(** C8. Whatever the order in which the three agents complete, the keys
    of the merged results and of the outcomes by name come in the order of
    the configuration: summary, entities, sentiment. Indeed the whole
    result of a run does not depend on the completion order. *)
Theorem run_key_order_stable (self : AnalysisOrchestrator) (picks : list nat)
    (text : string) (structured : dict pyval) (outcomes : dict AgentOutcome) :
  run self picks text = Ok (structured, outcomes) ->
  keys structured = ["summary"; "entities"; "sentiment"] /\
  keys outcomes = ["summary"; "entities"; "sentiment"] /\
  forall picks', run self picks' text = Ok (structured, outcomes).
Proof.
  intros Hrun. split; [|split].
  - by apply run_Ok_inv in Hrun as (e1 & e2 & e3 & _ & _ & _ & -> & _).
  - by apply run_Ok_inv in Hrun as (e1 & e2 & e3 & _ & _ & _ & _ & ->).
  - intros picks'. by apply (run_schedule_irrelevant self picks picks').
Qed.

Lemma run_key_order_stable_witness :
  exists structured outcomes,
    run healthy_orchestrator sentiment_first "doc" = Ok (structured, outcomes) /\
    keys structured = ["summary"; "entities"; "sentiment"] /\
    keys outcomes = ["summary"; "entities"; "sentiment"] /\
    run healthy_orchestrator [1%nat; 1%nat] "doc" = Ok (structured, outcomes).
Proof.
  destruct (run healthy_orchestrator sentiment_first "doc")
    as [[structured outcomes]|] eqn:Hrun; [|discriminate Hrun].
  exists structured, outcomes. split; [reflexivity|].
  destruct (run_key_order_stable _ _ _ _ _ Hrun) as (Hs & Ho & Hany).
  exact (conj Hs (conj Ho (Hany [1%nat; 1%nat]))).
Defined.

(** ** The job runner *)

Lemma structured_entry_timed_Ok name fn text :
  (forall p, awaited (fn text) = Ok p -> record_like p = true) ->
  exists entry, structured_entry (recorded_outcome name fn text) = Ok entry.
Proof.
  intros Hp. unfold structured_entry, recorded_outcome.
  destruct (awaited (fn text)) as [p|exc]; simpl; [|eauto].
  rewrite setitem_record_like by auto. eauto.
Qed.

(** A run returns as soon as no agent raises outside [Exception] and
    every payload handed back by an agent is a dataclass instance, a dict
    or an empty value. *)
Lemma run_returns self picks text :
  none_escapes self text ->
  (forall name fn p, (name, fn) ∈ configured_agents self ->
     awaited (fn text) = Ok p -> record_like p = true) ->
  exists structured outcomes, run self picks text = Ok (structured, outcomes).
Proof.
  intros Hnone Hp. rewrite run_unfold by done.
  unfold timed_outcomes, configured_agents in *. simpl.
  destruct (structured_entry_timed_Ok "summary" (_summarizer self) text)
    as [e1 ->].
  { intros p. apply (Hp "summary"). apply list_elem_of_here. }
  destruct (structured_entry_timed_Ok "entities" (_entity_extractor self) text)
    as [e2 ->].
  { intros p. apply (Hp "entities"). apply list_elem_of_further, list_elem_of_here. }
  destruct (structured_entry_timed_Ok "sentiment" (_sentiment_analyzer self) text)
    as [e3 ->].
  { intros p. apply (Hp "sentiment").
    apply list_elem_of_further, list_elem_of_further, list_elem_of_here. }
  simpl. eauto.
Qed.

* * * *

All lines in the listing above between the line with "(_summarizer self) text)" and the line with "apply list_elem_of_further, list_elem_of_here.", inclusive, should be set down exactly, and no line outside that range.

# Answer area:
  destruct (structured_entry_timed_Ok "summary" (_summarizer self) text)
    as [e1 ->].
  { intros p. apply (Hp "summary"). apply list_elem_of_here. }
  destruct (structured_entry_timed_Ok "entities" (_entity_extractor self) text)
    as [e2 ->].
  { intros p. apply (Hp "entities"). apply list_elem_of_further, list_elem_of_here. }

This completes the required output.